Records drawn from a dataset
##############################
(** A header with length 0 stops the receive loop for good.  The validity
    test has no lower bound on the length, so that the loop hands the same empty
    message to the application again and again: no number of rounds is enough. *)
Theorem zero_length_spins fuel b out :
  cbuf_ok b -> 8 <= blen b -> of_get_data_len (content b) = 0 -> of_hdr_valid (content b) = true ->
  proc_loop of_get_data_len of_hdr_valid 8 fuel b out = None.
Proof.
  intros Hb Hl Hz Hv. revert b out Hb Hl Hz Hv.
  induction fuel as [|fuel IH]; intros b out Hb Hl Hz Hv; cbn [proc_loop]; [done|].
  rewrite Hz, Hv. change (u64 0) with 0. rewrite !(proj2 (Z.leb_le _ _)) by lia. cbn [andb negb].
  destruct (pull_ok b 0 Hb) as (b' & -> & Hb' & Hc & _); [lia|]. cbn [mbind option_bind].
  change (Z.to_nat 0) with 0%nat in Hc. rewrite drop_0 in Hc.
  pose proof (content_length b Hb). pose proof (content_length b' Hb'). rewrite Hc in *.
  apply IH; rewrite ?Hc; try done. lia.
Qed.

(** ** Transmission *)

Section TRANSMIT.
Context (malloc : nat -> list Z) (malloc_length : forall n, length (malloc n) = n).

(** The bytes waiting in a queue. *)
Definition queued (h : cbuf_head) : list Z := concat (map content (bufs h)).

Definition buf_ok (b : cbuf) : Prop := cbuf_ok b /\ blen b < 2 ^ 60.

Definition queue_ok (h : cbuf_head) : Prop :=
  Forall buf_ok (bufs h) /\ hlen h = Z.of_nat (length (bufs h)) /\ hlen h < 2 ^ 30.

Lemma rm_inline_ok l : Forall buf_ok l ->
  exists l', rm_inline malloc l = Some l' /\ Forall buf_ok l' /\ length l' = length l /\
    map content l' = map content l.
Proof.
  induction l as [|b l IH]; intros Hl; [by exists []|]. apply Forall_cons in Hl as [[Hb Hs] Hl].
  destruct (IH Hl) as (l' & E & Hl' & Hn & Hc). cbn [rm_inline].
  assert (exists b', (if nofree b then cbuf_realloc_headroom malloc b 0 else Some b) = Some b' /\
    buf_ok b' /\ content b' = content b) as (b' & -> & Hb' & Hcb).
  { destruct (nofree b); [|by exists b].
    destruct (realloc_headroom_ok malloc malloc_length b Hb Hs) as (b' & ? & ? & ? & ?).
    exists b'. split_and!; auto. split; [done|lia]. }
  cbn [mbind option_bind]. rewrite E. cbn [mbind option_bind]. exists (b' :: l').
  split; [done|]. split; [by constructor|]. cbn. by rewrite Hn, Hcb, Hc.
Qed.

Lemma rm_inline_bufs_ok h : queue_ok h ->
  exists h', cbuf_list_rm_inline_bufs malloc h = Some h' /\ queue_ok h' /\ queued h' = queued h /\
    length (bufs h') = length (bufs h).
Proof.
  intros (Hb & Hl & Hs). unfold cbuf_list_rm_inline_bufs.
  destruct (rm_inline_ok (bufs h) Hb) as (l & -> & Hl' & Hn & Hc). cbn [mbind option_bind].
  eexists. split; [done|]. unfold queue_ok, queued. cbn [bufs hlen]. rewrite Hn, Hc. split_and!; auto. lia.
Qed.

Definition same_flags (c c' : conn) : Prop := dead c' = dead c /\ wr_blk_on_rd c' = wr_blk_on_rd c.

Lemma tx_sched_ok c : queue_ok (tx_q c) ->
  exists c', tx_sched malloc c = Some c' /\ queue_ok (tx_q c') /\ queued (tx_q c') = queued (tx_q c) /\
    dead c' = dead c.
Proof.
  intros Hq. unfold tx_sched. destruct (rm_inline_bufs_ok _ Hq) as (h & -> & Hh & Hc & _).
  cbn [mbind option_bind]. eexists. split; [done|]. done.
Qed.

Lemma tx_out_ok c : queue_ok (tx_q c) ->
  exists c', tx_out malloc c = Some c' /\ queue_ok (tx_q c') /\ queued (tx_q c') = queued (tx_q c) /\
    dead c' = dead c.
Proof. intros Hq. unfold tx_out. case_match; [by apply tx_sched_ok|by exists c]. Qed.

Lemma queue_head_ok h b : queue_ok h -> buf_ok b -> hlen h + 1 < 2 ^ 30 ->
  queue_ok (cbuf_list_queue h b) /\ queued (cbuf_list_queue h b) = content b ++ queued h.
Proof.
  intros (Hb & Hl & Hs) Hbb Hlt. split; [|done]. unfold queue_ok. cbn [bufs hlen cbuf_list_queue].
  rewrite u64_small by lia. split; [by constructor|]. cbn [length]. lia.
Qed.

Lemma dequeue_ok h b q : queue_ok h -> cbuf_list_dequeue h = (Some b, q) ->
  buf_ok b /\ queue_ok q /\ queued h = content b ++ queued q /\ hlen q + 1 < 2 ^ 30 /\
  (length (bufs q) < length (bufs h))%nat.
Proof.
  intros (Hb & Hl & Hs) E. unfold cbuf_list_dequeue in E. destruct (bufs h) as [|b0 r] eqn:Eb; [done|].
  simplify_eq. apply Forall_cons in Hb as [Hb0 Hr]. cbn [length] in *.
  split; [done|]. unfold queue_ok, queued. cbn [bufs hlen]. rewrite Eb, u64_small by lia.
  split; [split; [done|lia]|]. cbn. split; [done|]. lia.
Qed.

(** How a round that sends nothing ends. *)
Definition ends (r : option (Z * bool * conn * list Z)) (wire pend : list Z) : Prop :=
  exists err sched c', r = Some (err, sched, c', wire) /\ queue_ok (tx_q c') /\ queued (tx_q c') = pend.

Lemma ends_out c wire err : queue_ok (tx_q c) ->
  ends (c ← tx_out malloc c; Some (err, false, c, wire)) wire (queued (tx_q c)).
Proof. intros Hq. destruct (tx_out_ok c Hq) as (c' & -> & ? & ? & _). by eexists _, _, _. Qed.

Lemma ends_sched c wire err : queue_ok (tx_q c) ->
  ends (c ← tx_sched malloc c; Some (err, true, c, wire)) wire (queued (tx_q c)).
Proof. intros Hq. destruct (tx_sched_ok c Hq) as (c' & -> & ? & ? & _). by eexists _, _, _. Qed.

Lemma ends_again c wire : queue_ok (tx_q c) -> ends (tx_again malloc c wire) wire (queued (tx_q c)).
Proof. intros Hq. unfold tx_again. case_match; [by apply ends_out|]. exact (ends_sched (inc_tx_err c) wire 0 Hq). Qed.

(** No result of a send loses or repeats a byte, unless SSL reports that the
    peer has closed. *)
Lemma write_loop_ok script : forall c wire,
  queue_ok (tx_q c) -> Forall (fun e => e <> TxZeroReturn) script ->
  exists err sched c' wire', write_loop malloc script c wire = Some (err, sched, c', wire ++ wire') /\
    queue_ok (tx_q c') /\ wire' ++ queued (tx_q c') = queued (tx_q c).
Proof.
  assert (forall r wire pend, ends r wire pend -> exists err sched c' wire',
    r = Some (err, sched, c', wire ++ wire') /\ queue_ok (tx_q c') /\ wire' ++ queued (tx_q c') = pend) as Hends.
  { intros r wire pend (err & sched & c' & -> & ? & ?). exists err, sched, c', []. by rewrite app_nil_r. }
  induction script as [|e script IH]; intros c wire Hq Hs; cbn [write_loop];
    destruct (cbuf_list_dequeue (tx_q c)) as [[buf|] q] eqn:Eq.
  2, 4: by apply Hends, ends_out.
  - destruct (dequeue_ok _ _ _ Hq Eq) as (Hb & Hq' & -> & Hl & _).
    destruct (queue_head_ok q buf Hq' Hb Hl) as [Hrq <-]. by apply Hends, ends_again.
  - destruct (dequeue_ok _ _ _ Hq Eq) as (Hb & Hq' & -> & Hl & _). apply Forall_cons in Hs as [He Hs].
    destruct (queue_head_ok q buf Hq' Hb Hl) as [Hrq Hcq]. rewrite <- Hcq.
    destruct (tx_result e buf) as [n| | | | | |] eqn:Er; try (by apply Hends, ends_again).
    + assert (0 < n <= blen buf) as Hn.
      { unfold tx_result in Er. destruct e; simplify_eq. case_match; simplify_eq. breflect. lia. }
      destruct Hb as [Hb Hbs].
      destruct (pull_ok buf n Hb) as (buf' & Hp & Hb' & Hc & _ & _); [lia|].
      destruct (Z.ltb_spec n (blen buf)).
      * rewrite Hp. cbn [mbind option_bind]. destruct (queue_head_ok q buf' Hq') as [Hrq' Hcq']; [|done|].
        { split; [done|]. pose proof (content_length buf' Hb') as L1. pose proof (content_length buf Hb).
          rewrite Hc, length_drop in L1. lia. }
        match goal with |- context [tx_sched malloc ?c0] => destruct (ends_sched c0
          (wire ++ take (Z.to_nat n) (content buf)) 0) as (err & sched & c' & E & Hok & Hpend) end.
        { by case_match. }
        exists err, sched, c', (take (Z.to_nat n) (content buf)). rewrite E. split_and!; [done..|].
        rewrite Hpend. replace (queued _) with (queued (cbuf_list_queue q buf')) by (by case_match).
        rewrite Hcq', Hc, Hcq, app_assoc, take_drop. done.
      * match goal with |- context [write_loop malloc script ?c0] =>
          destruct (IH c0 (wire ++ take (Z.to_nat n) (content buf))) as (err & sched & c' & w & E & Hok & Hpend) end;
          [by case_match|done|].
        exists err, sched, c', (take (Z.to_nat n) (content buf) ++ w). rewrite E, app_assoc.
        split_and!; [done..|]. rewrite <- app_assoc, Hpend, Hcq.
        replace (queued _) with (queued q) by (by case_match). f_equal.
        apply firstn_all2. pose proof (content_length buf Hb). lia.
    + case_match; by apply Hends, ends_out.
    + case_match; by apply Hends, ends_out.
    + by apply Hends, ends_out.
    + unfold tx_result in Er. destruct e; simplify_eq. by case_match.
Qed.

Lemma write_nonblock_ok script c :
  queue_ok (tx_q c) -> dead c = false -> Forall (fun e => e <> TxZeroReturn) script ->
  exists err sched c' wire, c_socket_write_nonblock_loop malloc script c = Some (err, sched, c', wire) /\
    queue_ok (tx_q c') /\ wire ++ queued (tx_q c') = queued (tx_q c).
Proof.
  intros Hq Hd Hs. unfold c_socket_write_nonblock_loop. rewrite Hd.
  destruct (wr_blk_on_rd c).
  - destruct (ends_out c [] 0 Hq) as (err & sched & c' & E & Hok & Hp). exists err, sched, c', []. done.
  - destruct (write_loop_ok script c [] Hq Hs) as (err & sched & c' & w & E & Hok & Hp).
    exists err, sched, c', w. done.
Qed.

(** C30: transmission loses nothing and keeps the order.  Whatever part of each
    buffer the socket accepts and whatever error it reports (other than the closing
    of an SSL peer), [c_socket_write_nonblock_loop] on a live connection returns, and the bytes it has
    sent followed by the bytes left in the queue are the bytes that were
    queued. *)
Theorem write_nonblock_no_loss script c :
  queue_ok (tx_q c) -> dead c = false -> Forall (fun e => e <> TxZeroReturn) script ->
  exists err sched c' wire, c_socket_write_nonblock_loop malloc script c = Some (err, sched, c', wire) /\
    queue_ok (tx_q c') /\ wire ++ queued (tx_q c') = queued (tx_q c).
Proof. apply write_nonblock_ok. Qed.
##############################
**Work request**:
From the entries above, restate word for word the lines from the line containing "Lemma queue_head_ok h" to the line containing "Lemma dequeue_ok h", both ends included, and nothing more.

**Answer to this problem**:
Lemma queue_head_ok h b : queue_ok h -> buf_ok b -> hlen h + 1 < 2 ^ 30 ->
  queue_ok (cbuf_list_queue h b) /\ queued (cbuf_list_queue h b) = content b ++ queued h.
Proof.
  intros (Hb & Hl & Hs) Hbb Hlt. split; [|done]. unfold queue_ok. cbn [bufs hlen cbuf_list_queue].
  rewrite u64_small by lia. split; [by constructor|]. cbn [length]. lia.
Qed.

Lemma dequeue_ok h b q : queue_ok h -> cbuf_list_dequeue h = (Some b, q) ->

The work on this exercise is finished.